Task details: Only the lines of the data below from the one with "Hsame & _)." through the one with "NoDup (map id (pieces sampleIdle)) /\" are wanted. Repeat them exactly.

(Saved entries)
Lemma footprint_inside_grid_witness :
  Forall (inBounds Medium) (pieces sampleIdle) /\
  Forall (admissible Medium) sampleEvents /\
  Forall (inBounds Medium)
    (pieces (run Medium 632 (Some sampleRect) insertionSort
               sampleIdle sampleEvents)).
Proof.
  split; [exact sampleIdle_inBounds | split; [exact sampleEvents_admissible|]].
  exact (proj2 (proj2 (footprint_inside_grid Medium 632 (Some sampleRect)
                         insertionSort insertionSort_perm sampleIdle
                         sampleIdle_inBounds))
               sampleEvents sampleEvents_admissible).
Defined.

Lemma release_locks_exactly_at_home_witness :
  (draggingId sampleDragging = Some "rod-1"%string /\
   find (isDragging (Some "rod-1"%string)) (pieces sampleDragging)
     = Some rodB /\
   currentX rodB = originalX rodB /\ currentY rodB = originalY rodB /\
   In (withLocked rodB) (pieces (handleEnd sampleDragging)) /\
   lockedFirst (pieces (handleEnd sampleDragging))) /\
  (draggingId sampleDraggingA = Some "rod-0"%string /\
   find (isDragging (Some "rod-0"%string)) (pieces sampleDraggingA)
     = Some rodA /\
   currentX rodA <> originalX rodA /\
   pieces (handleEnd sampleDraggingA) = pieces sampleDraggingA /\
   isLocked rodA = false).
Proof.
  assert (H : forall q, In q (pieces sampleDragging) ->
                        id q = "rod-1"%string -> isLocked q = false).
  { intros q [<- | [<- | [<- | []]]] E;
      first [reflexivity | discriminate E]. }
  assert (HA : forall q, In q (pieces sampleDraggingA) ->
                         id q = "rod-0"%string -> isLocked q = false).
  { intros q [<- | [<- | [<- | []]]] E;
      first [reflexivity | discriminate E]. }
  assert (Haway : currentX rodA <> originalX rodA) by discriminate.
  pose proof (release_locks_exactly_at_home sampleDragging "rod-1" rodB
                eq_refl eq_refl H) as (_ & _ & Hhome & _).
  pose proof (release_locks_exactly_at_home sampleDraggingA "rod-0" rodA
                eq_refl eq_refl HA) as (_ & _ & _ & Hstay).
  destruct (Hhome (conj eq_refl eq_refl)) as (Hin & Hfirst & _).
  destruct (Hstay (or_introl Haway)) as (_ & Hl & _ & Hp & _).
  repeat split; assumption.
Defined.

Lemma solved_iff_all_locked_witness :
  freshLayout Medium sampleLayout /\
  Forall (admissible Medium) sampleEvents /\
  (isSolved (run Medium 632 (Some sampleRect) insertionSort
               (initPuzzle sampleLayout sampleDragging) sampleEvents) = true
   <->
   forall p,
     In p (pieces (run Medium 632 (Some sampleRect) insertionSort
                     (initPuzzle sampleLayout sampleDragging) sampleEvents))
     -> isLocked p = true).
Proof.
  split; [exact sampleLayout_fresh | split; [exact sampleEvents_admissible|]].
  exact (proj1 (solved_iff_all_locked Medium 632 (Some sampleRect)
                  insertionSort insertionSort_perm sampleLayout
                  sampleDragging sampleEvents sampleLayout_fresh
                  sampleEvents_admissible)).
Defined.

(** In double arithmetic a press at 105 px on [rodE] and a move to 18 px
    leave the rod on cell 0: the quotient is 0.4999999999999998.  In exact
    arithmetic the quotient is one half and the cell 1. *)
Remark half_cell_in_doubles :
  map currentX
      (pieces (handleMoveFl Medium 380 (Some sampleOrigin) toDouble 18 10
                 (startDragFl Medium 380 (Some sampleOrigin) toDouble
                    105 10 rodE sampleNarrow))) = [0] /\
  map currentX
      (pieces (handleMove Medium 380 (Some sampleOrigin) 18 10
                 (startDrag Medium 380 (Some sampleOrigin)
                    105 10 rodE sampleNarrow))) = [1].
Proof. split; vm_compute; reflexivity. Qed.


Lemma locking_is_monotonic_witness :
  wellFormed sampleIdle /\
  existsb isReset sampleEvents = false /\
  In rodC (pieces sampleIdle) /\ isLocked rodC = true /\
  In rodC (pieces (run Medium 632 (Some sampleRect) insertionSort
                     sampleIdle sampleEvents)).
Proof.
  split; [exact sampleIdle_wellFormed|].
  split; [reflexivity|].
  split; [left; reflexivity|].
  split; [reflexivity|].
  exact (proj1 (locking_is_monotonic Medium 632 (Some sampleRect)
                  insertionSort insertionSort_perm sampleIdle sampleEvents
                  rodC sampleIdle_wellFormed eq_refl (or_introl eq_refl)
                  eq_refl)).
Defined.

Lemma scatter_touches_unlocked_only_witness :
  unitDraws sampleDraws /\
  Forall (inBounds Medium) (pieces sampleIdle) /\
  pieces (scatterPieces Medium insertionSort sampleDraws sampleIdle)
    = [rodC; withCurrent rodA 0 2; withCurrent rodB 4 7] /\
  filter isLocked
    (pieces (scatterPieces Medium insertionSort sampleDraws sampleIdle))
    = [rodC] /\
  pieces (scatterPieces Medium insertionSort sampleDraws sampleDragging)
    = pieces (scatterPieces Medium insertionSort sampleDraws sampleIdle) /\
  pieces (scatterPieces Medium insertionSort sampleDraws
            {| pieces := [rodC; withCurrent rodA 1 8; withCurrent rodB 7 9];
               draggingId := None; offset := mkPoint 0 0;
               isSolved := false |})
    = pieces (scatterPieces Medium insertionSort sampleDraws sampleIdle).
Proof.
  split; [exact sampleDraws_unit | split; [exact sampleIdle_inBounds|]].
  destruct (scatter_touches_unlocked_only Medium insertionSort
              insertionSort_perm sampleIdle sampleDraws
              sampleDraws_unit sampleIdle_inBounds)
    as (_ & _ & _ & Hl & _ & _ & _ & _ & Hsame & _).
  split; [reflexivity | split; [exact Hl | split]].
  - apply Hsame; reflexivity.
  - apply Hsame; reflexivity.
Defined.



Lemma pieces_are_preserved_witness :
  NoDup (map id (pieces sampleIdle)) /\
  existsb isReset sampleEvents = false /\
  Permutation
    (map identity (pieces (run Medium 632 (Some sampleRect) insertionSort
                             sampleIdle sampleEvents)))
    (map identity (pieces sampleIdle)).
Proof.
  split; [exact sampleIdle_ids | split; [reflexivity|]].
  exact (proj1 (pieces_are_preserved Medium 632 (Some sampleRect)
                  insertionSort insertionSort_perm sampleIdle sampleEvents
                  sampleIdle_ids eq_refl)).
Defined.

(** ** Where the code departs from the specification *)


(** C8, as stated, fails: a reset while [rodB] is dragged keeps the dragging
    identifier and the grab offset, the listeners stay registered, and the
    next pointer-move acts on the rod of the new layout that bears the old
    identifier. *)
Lemma reset_mid_drag_keeps_drag :
  draggingId (step Medium 632 (Some sampleRect) insertionSort
                sampleDragging (ResetClick sampleLayout))
    = Some "rod-1"%string /\
  offset (step Medium 632 (Some sampleRect) insertionSort
            sampleDragging (ResetClick sampleLayout))
    = offset sampleDragging /\
  listening (Some sampleRect)
    (step Medium 632 (Some sampleRect) insertionSort
       sampleDragging (ResetClick sampleLayout)) = true /\
  nth_error
    (pieces (run Medium 632 (Some sampleRect) insertionSort sampleDragging
               [ResetClick sampleLayout; PointerMove 330 170])) 1
    = Some (withCurrent rodB 5 2).
Proof. repeat split. Qed.


(** ** The further properties on the worked example *)

Lemma sampleIdle_lockedFirst : lockedFirst (pieces sampleIdle).
Proof. exists [rodC], [rodA; rodB]. repeat split. Qed.

Lemma sampleEventsWithReset_admissible :
  Forall (admissible Medium) sampleEventsWithReset.
Proof.
  apply Forall_app. split; [exact sampleEvents_admissible|].
  repeat apply Forall_cons; try exact I; try exact sampleLayout_fresh.
  apply Forall_nil.
Qed.

Lemma sampleSolved_wellFormed : wellFormed sampleSolved.
Proof.
  split; [|discriminate].
  repeat constructor; cbn; intuition discriminate.
Qed.

Lemma sampleSolved_all_locked :
  forall p, In p (pieces sampleSolved) -> isLocked p = true.
Proof. intros p [<- | [<- | [<- | []]]]; reflexivity. Qed.

Lemma drag_follows_pointer_witness :
  isLocked rodA = false /\
  (520 == 400 + inject_Z 2 * cellSize Medium 632)%Q /\
  (170 == 230 + inject_Z (-1) * cellSize Medium 632)%Q /\
  pieces (handleMove Medium 632 (Some sampleRect) 520 170
            (startDrag Medium 632 (Some sampleRect) 400 230 rodA sampleIdle))
    = [rodC; rodB; withCurrent rodA 6 2].
Proof.
  assert (Hx : (520 == 400 + inject_Z 2 * cellSize Medium 632)%Q)
    by (vm_compute; reflexivity).
  assert (Hy : (170 == 230 + inject_Z (-1) * cellSize Medium 632)%Q)
    by (vm_compute; reflexivity).
  split; [reflexivity | split; [exact Hx | split; [exact Hy|]]].
  exact (proj1 (drag_follows_pointer Medium 632 (Some sampleRect) sampleRect
                  sampleIdle rodA 400 230 520 170 2 (-1)
                  eq_refl eq_refl Hx Hy)).
Defined.

Lemma click_without_move_witness :
  nth_error (pieces sampleIdle) 2 = Some rodB /\
  isLocked rodB = false /\ id rodB <> ""%string /\ atHome rodB = true /\
  pieces (run Medium 632 (Some sampleRect) insertionSort sampleIdle
            [PointerDown 210 45 2; PointerUp])
    = [rodC; withLocked rodB; rodA].
Proof.
  assert (Hid : id rodB <> ""%string) by discriminate.
  split; [reflexivity | split; [reflexivity | split; [exact Hid|]]].
  split; [reflexivity|].
  exact (proj1 (proj2 (click_without_move Medium 632 (Some sampleRect)
                         insertionSort sampleRect sampleIdle 2 rodB 210 45
                         eq_refl eq_refl eq_refl Hid)) eq_refl).
Defined.

Lemma locked_pieces_stay_beneath_witness :
  lockedFirst (pieces sampleIdle) /\
  Forall (admissible Medium) sampleEventsWithReset /\
  lockedFirst
    (pieces (run Medium 632 (Some sampleRect) insertionSort sampleIdle
               sampleEventsWithReset)).
Proof.
  split; [exact sampleIdle_lockedFirst|].
  split; [exact sampleEventsWithReset_admissible|].
  exact (locked_pieces_stay_beneath Medium 632 (Some sampleRect)
           insertionSort insertionSort_perm sampleIdle
           sampleEventsWithReset sampleIdle_lockedFirst
           sampleEventsWithReset_admissible).
Defined.

Lemma dragged_piece_is_never_locked_witness :
  wellFormed sampleIdle /\
  Forall (admissible Medium) sampleEventsWithReset /\
  NoDup (map id (pieces (run Medium 632 (Some sampleRect) insertionSort
                           sampleIdle sampleEventsWithReset))).
Proof.
  split; [exact sampleIdle_wellFormed|].
  split; [exact sampleEventsWithReset_admissible|].
  exact (proj1 (dragged_piece_is_never_locked Medium 632 (Some sampleRect)
                  insertionSort insertionSort_perm sampleIdle
                  sampleEventsWithReset sampleIdle_wellFormed
                  sampleEventsWithReset_admissible)).
Defined.

Lemma solved_is_final_witness :
  wellFormed sampleSolved /\
  existsb isReset sampleEvents = false /\
  pieces (run Medium 632 (Some sampleRect) insertionSort sampleSolved
            sampleEvents) = pieces sampleSolved.
Proof.
  split; [exact sampleSolved_wellFormed | split; [reflexivity|]].
  exact (proj1 (solved_is_final Medium 632 (Some sampleRect) insertionSort
                  insertionSort_perm sampleSolved sampleEvents
                  sampleSolved_wellFormed sampleSolved_all_locked eq_refl)).
Defined.

Lemma progress_never_decreases_witness :
  wellFormed sampleLastDrag /\
  existsb isReset [PointerMove 270 50; PointerUp] = false /\
  (lockedCount (pieces sampleLastDrag)
   <= lockedCount (pieces (run Medium 632 (Some sampleRect) insertionSort
                             sampleLastDrag [PointerMove 270 50; PointerUp])))%nat.
Proof.
  assert (Hw : wellFormed sampleLastDrag).
  { split; [repeat constructor; cbn; intuition discriminate|].
    intros q [<- | [<- | [<- | []]]] E;
      first [reflexivity | discriminate E]. }
  split; [exact Hw | split; [reflexivity|]].
  exact (proj1 (progress_never_decreases Medium 632 (Some sampleRect)
                  insertionSort insertionSort_perm sampleLastDrag
                  [PointerMove 270 50; PointerUp] Hw eq_refl)).
Defined.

Output of the exercise:
    as (_ & _ & _ & Hl & _ & _ & _ & _ & Hsame & _).
  split; [reflexivity | split; [exact Hl | split]].
  - apply Hsame; reflexivity.
  - apply Hsame; reflexivity.
Defined.



Lemma pieces_are_preserved_witness :
  NoDup (map id (pieces sampleIdle)) /\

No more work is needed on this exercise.